Lemma take_chunk_run d : blocks_ok (blocks d) → alloc_block (blocks d) ≠ -1 →
  let blk := alloc_block (blocks d) in let c := alloc_page (blocks d) in
  ends (take_chunk blk c) d (λ r d', r = (chunk_of blk c, Some blk) ∧
    in_range blk ∧ 0 ≤ c < chunks_per_block ∧ blocks_ok (blocks d') ∧
    bit_at (blocks d) blk c = false ∧
    (∀ blk' c', in_range blk' → 0 ≤ c' < chunks_per_block →
       bit_at (blocks d') blk' c' = if decide (blk' = blk ∧ c' = c) then true else bit_at (blocks d) blk' c') ∧
    del_ready (blocks d') blk c ∧ sum_tags d' = sum_tags d ∧
    (c + 1 < chunks_per_block → alloc_block (blocks d') = blk ∧ alloc_page (blocks d') = c + 1) ∧
    (c + 1 = chunks_per_block → alloc_block (blocks d') = -1) ∧
    n_openable (blocks d') = n_openable (blocks d) ∧
    n_free_chunks (blocks d') = n_free_chunks (blocks d) - 1).
Proof.
  intros [Hwf Hpage] Ha blk c. specialize (Hpage Ha). fold c in Hpage.
  destruct (wf_alloc _ _ _ Hwf) as [?|[Hr Hp (x & Hx & Hst) Hf]]; [done|].
  fold blk in Hr, Hx, Hf. fold c in Hp, Hf.
  pose proof (use_chunk_wf (alloc_page (blocks d)) (blocks d) c Hwf Ha ltac:(unfold c; lia)) as Hwf1.
  fold blk in Hwf1.
  pose proof geo_stride_bounds as [_ Hstride]. pose proof Hgeo as [_ _ Hcpb _ _].
  pose proof (wf_block _ _ _ Hwf blk x Hr Hx) as Hbw. pose proof (pages_bound _ _ _ _ _ Hwf Hr Hx).
  pose proof (bw_soft _ _ _ Hbw) as Hsoft.
  pose proof (used_lt (blocks d) blk c (shape_bits _ (wf_shape _ _ _ Hwf)) Hr ltac:(lia)
    (Hf c ltac:(lia))) as Hlt. rewrite <- (bw_pages _ _ _ Hbw) in Hlt.
  assert (u32 (c + 1) = c + 1) as Hu by (apply wrapu_id; unfold in_u; lia).
  unfold take_chunk.
  apply ends_bind, ends_get_block_info; [done|]. apply ends_bind, ends_upd_bi; [apply Hwf|done|].
  apply ends_bind. eexists (), _.
  split; [apply set_chunk_bit_run; try done; [apply shape_bits, shape_b_bi, Hwf|lia]|].
  apply ends_bind, ends_upd_blocks, ends_bind, ends_upd_blocks, ends_bind, ends_get. rewrite Hu.
  match goal with |- ends _ ?d1 _ =>
    assert (blocks d1 = set_alloc_page (c + 1) (use_chunk blk c (blocks d)) ∧ sum_tags d1 = sum_tags d)
      as [Hb1 Hs1] by done; set (d1' := d1) in *; clearbody d1' end.
  assert (blocks_wf (c + 1) 0 (blocks d1')) as Hwf2 by (rewrite Hb1; by apply blocks_wf_page).
  assert (alloc_block (blocks d1') = blk ∧ alloc_page (blocks d1') = c + 1) as [Ha1 Hp1] by (by rewrite Hb1).
  assert (info (blocks d1') blk = Some (add_page x)) as Hx1.
  { rewrite Hb1. change (info (b_bi blk add_page (blocks d)) blk = Some (add_page x)).
    rewrite info_b_bi by done. by rewrite decide_True, Hx. }
  assert (∀ blk' c', in_range blk' → 0 ≤ c' < chunks_per_block →
       bit_at (blocks d1') blk' c' = if decide (blk' = blk ∧ c' = c) then true else bit_at (blocks d) blk' c') as Hbits.
  { intros blk' c' Hr' Hc'. rewrite Hb1. rewrite <- (bit_at_use_chunk (blocks d) blk c) by (done || lia || apply Hwf).
    done. }
  assert (del_ready (blocks d1') blk c) as Hready.
  { split; [rewrite Hbits by (done || lia); by rewrite decide_True|]. exists (add_page x). split; [done|].
    assert (pages_in_use (add_page x) = pages_in_use x + 1) as -> by (apply wraps10; lia).
    change (soft_del_pages (add_page x)) with (soft_del_pages x).
    change (block_state (add_page x)) with (block_state x). split; [lia|states]. }
  assert (n_openable (blocks d1') = n_openable (blocks d)) as Ho.
  { rewrite (n_openable_block (blocks d) _ blk x add_page) by (done || by rewrite Hb1).
    change (openable (add_page x)) with (openable x). lia. }
  assert (n_free_chunks (blocks d1') = n_free_chunks (blocks d) - 1) as Hn by (by rewrite Hb1).
  clear Hb1. rewrite Hp1. apply ends_bind.
  destruct (Z.leb_spec chunks_per_block (c + 1)) as [Hlast|Hlast]; cbn [when].
  - rewrite <- Ha1 at 1. eapply ends_mono; [by apply (close_run (c + 1) 0); [|rewrite Ha1]|].
    intros _ d2 (Hwf3 & Ha3 & Hb3 & Hs3 & Ho3 & Hn3 & Hr3). apply ends_ret.
    split; [done|]. split; [done|]. split; [lia|]. split; [split; [|by intros []]|].
    { by apply (blocks_wf_closed 0). }
    split; [apply Hf; lia|]. split.
    { intros blk' c' Hr' Hc'. rewrite (bit_at_eq _ _ Hb3). by apply Hbits. }
    split; [by apply Hr3|]. split; [congruence|]. split; [lia|]. split; [done|]. split; lia.
  - apply ends_ret, ends_ret. split; [done|]. split; [done|]. split; [lia|].
    split; [split; [by rewrite Hp1|intros _; lia]|]. split; [apply Hf; lia|].
    do 4 (split; [done|]). split; [lia|]. done.
Qed.

Lemma alloc_chunk_eq use_reserver d : yaffs_alloc_chunk use_reserver d =
  (open_if_needed;;
   ok ← (if use_reserver then mret true else yaffs_check_alloc_available 1);
   if negb (ok : bool) then mret (-1, None)
   else d ← get;
     if 0 <=? alloc_block (blocks d) then take_chunk (alloc_block (blocks d)) (alloc_page (blocks d))
     else mret (-1, None)) d.
Proof using Type. unfold yaffs_alloc_chunk, open_if_needed, take_chunk. by prog_simpl. Qed.

(** What [yaffs_alloc_chunk] leaves when it fails. *)
Definition not_allocated (use_reserver : bool) (d d' : yaffs_dev F) : Prop :=
  blocks_ok (blocks d') ∧ same_bits (blocks d) (blocks d') ∧ sum_tags d' = sum_tags d ∧
  n_free_chunks (blocks d') = n_free_chunks (blocks d) ∧
  (use_reserver = true → alloc_block (blocks d) = -1 ∧ n_erased_blocks (blocks d) < 1).

Lemma take_if_open_run use_reserver d d2 : blocks_ok (blocks d2) → sum_tags d2 = sum_tags d →
  same_bits (blocks d) (blocks d2) → n_free_chunks (blocks d2) = n_free_chunks (blocks d) →
  (alloc_block (blocks d2) = -1 → alloc_block (blocks d) = -1 ∧ n_erased_blocks (blocks d) < 1) →
  (alloc_block (blocks d2) ≠ -1 →
     n_openable (blocks d2) + 1 + (if decide (alloc_page (blocks d2) = 0) then 0 else 1) ≤ pot (blocks d)) →
  ends (d ← get;
        if 0 <=? alloc_block (blocks d) then take_chunk (alloc_block (blocks d)) (alloc_page (blocks d))
        else mret (-1, None)) d2 (λ r d',
    (∃ blk c, r = (chunk_of blk c, Some blk) ∧ allocated d d' blk c) ∨
    (r = (-1, None) ∧ not_allocated use_reserver d d')).
Proof.
  intros Hok2 Hs2 Hb2 Hn2 Hc2 Hp2. apply ends_bind, ends_get.
  pose proof (alloc_block_sign _ _ _ (proj1 Hok2)) as Hsign.
  destruct (Z.leb_spec 0 (alloc_block (blocks d2))) as [Ha|Ha].
  - assert (alloc_block (blocks d2) ≠ -1) as Hne by lia. specialize (Hp2 Hne).
    eapply ends_mono; [by apply take_chunk_run|]. cbn zeta.
    intros r d' (-> & Hr & Hc & Hok' & Hfree & Hbits & Hready & Hsum & Hmore & Hlast & Ho & Hn). left.
    exists (alloc_block (blocks d2)), (alloc_page (blocks d2)). split; [done|].
    pose proof geo_stride_bounds as [_ Hstride].
    split; try done; [rewrite <- Hb2 by (done || lia); done| |congruence|lia|lia].
    intros blk' c' Hr' Hc'. rewrite Hbits by done. by rewrite Hb2 by (done || lia).
  - apply ends_ret. right. split; [done|]. repeat (split; [done|]). intros _. apply Hc2. lia.
Qed.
★ ★ ★
#### What to produce:
Take every line from the records above that has the word "specialize" and copy it.

#### Solution for this problem:
  intros [Hwf Hpage] Ha blk c. specialize (Hpage Ha). fold c in Hpage.
  - assert (alloc_block (blocks d2) ≠ -1) as Hne by lia. specialize (Hp2 Hne).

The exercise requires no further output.